During the peak of the COVID-19 outbreak, venture capital funding into Irish tech firms recorded its highest quarter on record, reaching €363.8 million for the period April-June 2020, up 58% on the same period last year, according to the recently published Irish Venture Capital Association VenturePulse survey.
At the same time, first time funding during the second quarter fell by almost 60% with only a handful of startups raising their first equity rounds.
“We were keen to analyse the impact of COVID-19 on funding experience for Irish SMEs, so the second quarter [April-June] during the peak of the pandemic was of particular interest,” said Gillian Buckley, chairperson, Irish Venture Capital Association.
Counter intuitive
“The fact that we recorded a record quarter in this period seems counter intuitive but may be explained by VCs looking to assist client companies overcome the threats caused by the pandemic and upping their investment in this quarter to help them through the next 12 to 24 months.
“The fall in first time funding rounds is a major concern but understandable as VCs focused on backing existing portfolios rather than seeking out new investments.”

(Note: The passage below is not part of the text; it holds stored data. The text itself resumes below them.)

(** ** Notions the statements below are phrased with *)

(** [n] calls of [increment(interval)] in a row. *)
Fixpoint advance (n : nat) (interval : Z) : M unit :=
  match n with
  | O => ret tt
  | S k => increment interval ;; advance k interval
  end.

(** The balance of a symbol, as [get_currency_balance] reads it. *)
Definition balance_of (symbol : string) (s : State) : Q :=
  default 0%Q (balances s !! symbol).

(** Orders placed on the exchange, one after the other. *)
Inductive order : Type :=
  | Buy (origin_coin target_coin : string)
  | Sell (origin_coin target_coin : string).

Definition place (o : order) : M (option Q) :=
  match o with
  | Buy origin_coin target_coin =>
      tickers <- get_all_market_tickers ;;
      buy_alt origin_coin target_coin tickers
  | Sell origin_coin target_coin => sell_alt origin_coin target_coin
  end.

(** [completed end_date interval k t s t' s']: started with the strategy
    in [t] and the program in [s], the tick loop goes through [k] whole
    iterations, each entered with the clock before [end_date] and left
    normally, and is then at [t'], [s']. *)
Inductive completed (end_date interval : Z)
    : nat -> trader -> State -> trader -> State -> Prop :=
  | completed_O t s : completed end_date interval 0 t s t s
  | completed_S k t s t1 s1 t2 s2 :
      datetime s < end_date ->
      tick interval t s = Ok t1 s1 ->
      completed end_date interval k t1 s1 t2 s2 ->
      completed end_date interval (S k) t s t2 s2.

(** The state after [n] more requests have gone to the endpoint. *)
Definition after_requests (n : nat) (s : State) : State :=
  mkState (datetime s) (balances s) (cache s) (n + calls s) (stdout s).

(** The two symbols of an order. *)
Definition origin_of (o : order) : string :=
  match o with Buy a _ | Sell a _ => a end.
Definition target_of (o : order) : string :=
  match o with Buy _ b | Sell _ b => b end.

(** The number of iterations a loop [while clock < end_date: ...; clock +=
    interval] makes from [start_date]: the intervals needed to reach or pass
    [end_date], none when the start is not before the end. *)
Definition ticks_between (start_date end_date interval : Z) : nat :=
  let step := Datetime.timedelta_minutes interval in
  Z.to_nat ((end_date - start_date + step - 1) / step).

(** The clock readings of the first [n] ticks. *)
Definition tick_times (start_date interval : Z) (n : nat) : list Z :=
  map (fun k => start_date + Z.of_nat k * Datetime.timedelta_minutes interval)
    (seq 0 n).

(** The manager as [__init__] leaves it, for the default ledger. *)
Definition fresh_manager (config : Config) (start_date : option Z) (w : State)
    : State :=
  set_datetime (default (Datetime.make 2021 1 1 0 0) start_date)
    (set_balances {[ BRIDGE config := 100%Q ]} w).

(** The counter after [n] increments [counter.value += 1], each stored
    back into the C [int]. *)
Fixpoint count_up (n : nat) (counter : Z) : Z :=
  match n with
  | O => counter
  | S k => count_up k (c_int (counter + 1))
  end.

(** ** Properties of the price lookup *)

Definition key_of (ticker_symbol : string) (s : State) : string * Z :=
  (ticker_symbol, Datetime.strftime (datetime s)).

(** What a lookup may have changed: the cache and the request count only,
    and the cache only by growing. *)
Definition lookup_frame (s s' : State) : Prop :=
  datetime s' = datetime s /\ balances s' = balances s /\
  stdout s' = stdout s /\ (calls s <= calls s')%nat /\
  (forall k x, cache s !! k = Some x -> cache s' !! k = Some x).

Lemma lookup_frame_refl s : lookup_frame s s.
Proof. repeat split; auto. Qed.

Lemma lookup_frame_trans s1 s2 s3 :
  lookup_frame s1 s2 -> lookup_frame s2 s3 -> lookup_frame s1 s3.
Proof.
  intros (A1 & A2 & A3 & A4 & A5) (B1 & B2 & B3 & B4 & B5).
  repeat split; try congruence; [lia | auto].
Qed.

Lemma lookup_frame_tick s : lookup_frame s (tick_calls s).
Proof. repeat split; simpl; auto. Qed.

(** The cases of [get_market_ticker_price], as an induction principle: a
    hit, a fetched price, no data, an exception that is passed on, and a
    dropped connection, which is either retried or runs out of frames. *)
Lemma get_market_ticker_price_ind (ticker_symbol : string)
    (P : State -> outcome (option Q) -> Prop) :
  (forall s v,
      cache s !! key_of ticker_symbol s = Some v -> P s (Ok (Some v) s)) ->
  (forall s p l,
      cache s !! key_of ticker_symbol s = None ->
      source (calls s) ticker_symbol (Datetime.strftime (datetime s))
        = Klines (p :: l) ->
      P s (Ok (Some p)
             (set_cache (<[key_of ticker_symbol s := p]> (cache s))
                (tick_calls s)))) ->
  (forall s,
      cache s !! key_of ticker_symbol s = None ->
      source (calls s) ticker_symbol (Datetime.strftime (datetime s)) = Klines []
      \/ source (calls s) ticker_symbol (Datetime.strftime (datetime s))
         = Fails IndexError ->
      P s (Ok None (tick_calls s))) ->
  (forall s e,
      cache s !! key_of ticker_symbol s = None ->
      source (calls s) ticker_symbol (Datetime.strftime (datetime s)) = Fails e ->
      e <> IndexError -> e <> ConnectionError ->
      P s (Raise e (tick_calls s))) ->
  (forall s,
      cache s !! key_of ticker_symbol s = None ->
      source (calls s) ticker_symbol (Datetime.strftime (datetime s))
        = Fails ConnectionError ->
      P s (Raise RecursionError (tick_calls s))) ->
  (forall s r,
      cache s !! key_of ticker_symbol s = None ->
      source (calls s) ticker_symbol (Datetime.strftime (datetime s))
        = Fails ConnectionError ->
      P (tick_calls s) r -> P s r) ->
  forall frames s, P s (get_market_ticker_price_in frames ticker_symbol s).
Proof.
  intros Hhit Hprice Hnone Hraise Hexhausted Hretry.
  induction frames as [|frames IH]; intros s; cbn [get_market_ticker_price_in];
    cbv zeta; fold (key_of ticker_symbol s);
    (destruct (cache s !! key_of ticker_symbol s) as [v|] eqn:Hc;
     [apply Hhit; exact Hc|]);
    (destruct (source (calls s) ticker_symbol (Datetime.strftime (datetime s)))
       as [[|p l]|e] eqn:Hs;
     [apply Hnone; auto | eapply Hprice; eauto |]).
  - destruct e;
      first [ apply Hnone; [exact Hc | right; exact Hs]
            | apply Hexhausted; [exact Hc | exact Hs]
            | apply Hraise; [exact Hc | exact Hs | discriminate | discriminate] ].
  - destruct e;
      first [ apply Hnone; [exact Hc | right; exact Hs]
            | apply (Hretry s _ Hc Hs), IH
            | apply Hraise; [exact Hc | exact Hs | discriminate | discriminate] ].
Qed.

Lemma get_market_ticker_price_in_spec frames ticker_symbol s :
  match get_market_ticker_price_in frames ticker_symbol s with
  | Ok (Some p) s' =>
      lookup_frame s s' /\ cache s' !! key_of ticker_symbol s = Some p
  | Ok None s' =>
      lookup_frame s s' /\ cache s' = cache s /\ (calls s < calls s')%nat
  | Raise e s' =>
      lookup_frame s s' /\ cache s' = cache s /\ (calls s < calls s')%nat
  | Running => False
  end.
Proof.
  revert frames s.
  apply (get_market_ticker_price_ind ticker_symbol
           (fun s r =>
              match r with
              | Ok (Some p) s' =>
                  lookup_frame s s' /\ cache s' !! key_of ticker_symbol s = Some p
              | Ok None s' | Raise _ s' =>
                  lookup_frame s s' /\ cache s' = cache s
                  /\ (calls s < calls s')%nat
              | Running => False
              end)).
  - intros s v Hc. split; [apply lookup_frame_refl | exact Hc].
  - intros s p l Hc _. split; [|apply lookup_insert_eq].
    repeat split; simpl; auto.
    intros k x Hk. rewrite lookup_insert_ne; [exact Hk | congruence].
  - intros s _ _. split; [apply lookup_frame_tick | simpl; split; [reflexivity | lia]].
  - intros s e _ _ _ _.
    split; [apply lookup_frame_tick | simpl; split; [reflexivity | lia]].
  - intros s _ _.
    split; [apply lookup_frame_tick | simpl; split; [reflexivity | lia]].
  - intros s r _ _ Hr. pose proof (lookup_frame_tick s) as Ht.
    destruct r as [[p|] s'|e s'|]; [| | |exact Hr].
    + destruct Hr as [F Hk]. split; [eapply lookup_frame_trans; eauto | exact Hk].
    + destruct Hr as (F & Hk & Hn).
      split; [eapply lookup_frame_trans; eauto | split; [exact Hk | simpl in Hn; lia]].
    + destruct Hr as (F & Hk & Hn).
      split; [eapply lookup_frame_trans; eauto | split; [exact Hk | simpl in Hn; lia]].
Qed.

(** C4 (amended): a lookup that returns a price leaves it in the cache, so
    a second lookup at the same timestamp returns the same price and sends
    nothing to the endpoint (the state, request count included, is
    unchanged); when the first lookup misses and the endpoint answers at
    once with a kline, that is the only request of the two lookups.  When
    the endpoint has no kline nothing is cached, and a second lookup asks
    the endpoint again.  No lookup overwrites or drops an entry that is
    already in the cache. *)
Theorem cache_fill_idempotent (ticker_symbol : string) (s : State) :
  (forall v s1,
      get_market_ticker_price ticker_symbol s = Ok (Some v) s1 ->
      get_market_ticker_price ticker_symbol s1 = Ok (Some v) s1)
  /\ (forall p l,
      cache s !! key_of ticker_symbol s = None ->
      source (calls s) ticker_symbol (Datetime.strftime (datetime s))
        = Klines (p :: l) ->
      exists s1,
        get_market_ticker_price ticker_symbol s = Ok (Some p) s1
        /\ get_market_ticker_price ticker_symbol s1 = Ok (Some p) s1
        /\ calls s1 = S (calls s))
  /\ (cache s !! key_of ticker_symbol s = None ->
      source (calls s) ticker_symbol (Datetime.strftime (datetime s))
        = Klines [] ->
      source (S (calls s)) ticker_symbol (Datetime.strftime (datetime s))
        = Klines [] ->
      let s1 := tick_calls s in
      let s2 := tick_calls s1 in
      get_market_ticker_price ticker_symbol s = Ok None s1
      /\ get_market_ticker_price ticker_symbol s1 = Ok None s2
      /\ cache s2 = cache s /\ calls s2 = S (S (calls s)))
  /\ (forall k x,
      cache s !! k = Some x ->
      match get_market_ticker_price ticker_symbol s with
      | Ok _ s' | Raise _ s' => cache s' !! k = Some x
      | Running => False
      end).
Proof.
  unfold get_market_ticker_price. split; [|split; [|split]].
  - intros v s1 H1.
    pose proof (get_market_ticker_price_in_spec recursion_limit ticker_symbol s) as Hs.
    rewrite H1 in Hs. destruct Hs as [(Hd & _) Hk].
    assert (Hhit : cache s1 !! (ticker_symbol, Datetime.strftime (datetime s1)) = Some v).
    { unfold key_of in Hk. rewrite Hd. exact Hk. }
    destruct recursion_limit; simpl; rewrite Hhit; reflexivity.
  - intros p l Hmiss Hsrc. unfold key_of in Hmiss.
    eexists. split; [|split].
    + destruct recursion_limit; simpl; rewrite Hmiss, Hsrc; reflexivity.
    + destruct recursion_limit; simpl; rewrite lookup_insert_eq; reflexivity.
    + reflexivity.
  - intros Hmiss Hsrc1 Hsrc2. unfold key_of in Hmiss. cbv zeta.
    split; [|split; [|split; reflexivity]];
      destruct recursion_limit; simpl; rewrite Hmiss;
      [rewrite Hsrc1 | rewrite Hsrc1 | rewrite Hsrc2 | rewrite Hsrc2];
      reflexivity.
  - intros k x Hk.
    pose proof (get_market_ticker_price_in_spec recursion_limit ticker_symbol s) as Hs.
    destruct (get_market_ticker_price_in recursion_limit ticker_symbol s)
      as [[p|] s'|e s'|];
      [destruct Hs as [(_ & _ & _ & _ & Hc) _]; auto ..| exact Hs].
Qed.

(** ** The virtual clock *)

Lemma increment_ok (interval : Z) (s : State) :
  Datetime.in_range (datetime s + Datetime.timedelta_minutes interval) = true ->
  increment interval s
  = Ok tt (set_datetime (datetime s + Datetime.timedelta_minutes interval) s).
Proof. intros H. unfold increment. simpl. rewrite H. reflexivity. Qed.

Lemma in_range_iff (d : Z) :
  Datetime.in_range d = true <-> Datetime.min <= d <= Datetime.max.
Proof. unfold Datetime.in_range. rewrite andb_true_iff, !Z.leb_le. reflexivity. Qed.

Lemma timedelta_minutes_pos (interval : Z) :
  0 < interval -> 0 < Datetime.timedelta_minutes interval.
Proof. unfold Datetime.timedelta_minutes, Datetime.us_per_minute,
         Datetime.us_per_second. lia. Qed.

Lemma advance_ok (n : nat) (interval : Z) (s : State) :
  0 < interval ->
  Datetime.in_range (datetime s) = true ->
  datetime s + Z.of_nat n * Datetime.timedelta_minutes interval <= Datetime.max ->
  advance n interval s
  = Ok tt (set_datetime
             (datetime s + Z.of_nat n * Datetime.timedelta_minutes interval) s).
Proof.
  intros Hpos. apply timedelta_minutes_pos in Hpos.
  revert s. induction n as [|n IH]; intros s Hin Hmax.
  - simpl. unfold ret. f_equal. destruct s; unfold set_datetime; simpl.
    f_equal. lia.
  - apply in_range_iff in Hin.
    cbn [advance]. unfold bind.
    rewrite increment_ok by (apply in_range_iff; lia).
    rewrite IH.
    + unfold set_datetime; simpl. do 2 f_equal. lia.
    + apply in_range_iff. simpl. lia.
    + simpl. lia.
Qed.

Sarah-Jane Larkin, director general, Irish Venture Capital Association, said: “The collapse in first round funding highlights the need to encourage more investment in start-ups.
"In our pre-Budget submission we will be recommending how to enable an innovation driven economic recovery by attracting new private investors in start-ups through increased tax relief for high risk, early stage firms.
Sarah-Jane Larkin, director general, Irish Venture Capital Association
“This is particularly critical as many VCs have accelerated investments to ensure the survival of existing portfolio companies, leaving potentially reduced fund reserves for new investments. This will have an impact on future investment levels, particularly as the COVID-19 pandemic continues to disrupt the economy.
“The Employment and Investment Incentive Scheme (EIIS) provides tax relief of up to 40% but investors naturally tend to gravitate towards lower risk investment areas such as property or nursing homes.
Increasing tax relief
"We need to encourage more private investment in higher-risk, high-tech startups by increasing tax relief in these companies to a much higher level than the current 40%.”
A third (33%) of VC funding in the second quarter went to life science companies. This was followed by software (27%); fintech (21%) and other (19%).
The second quarter showed a 100% increase in large deals above €30 million. There were also significant increases of 68% between €10 million and 40% in the €5-10 million range. The only deal size to fall were of those less than €5 million which are down 7%.
For the half year, the VenturePulse survey finds that venture capital and private equity investment rose by 38% from €430 million to €593 million.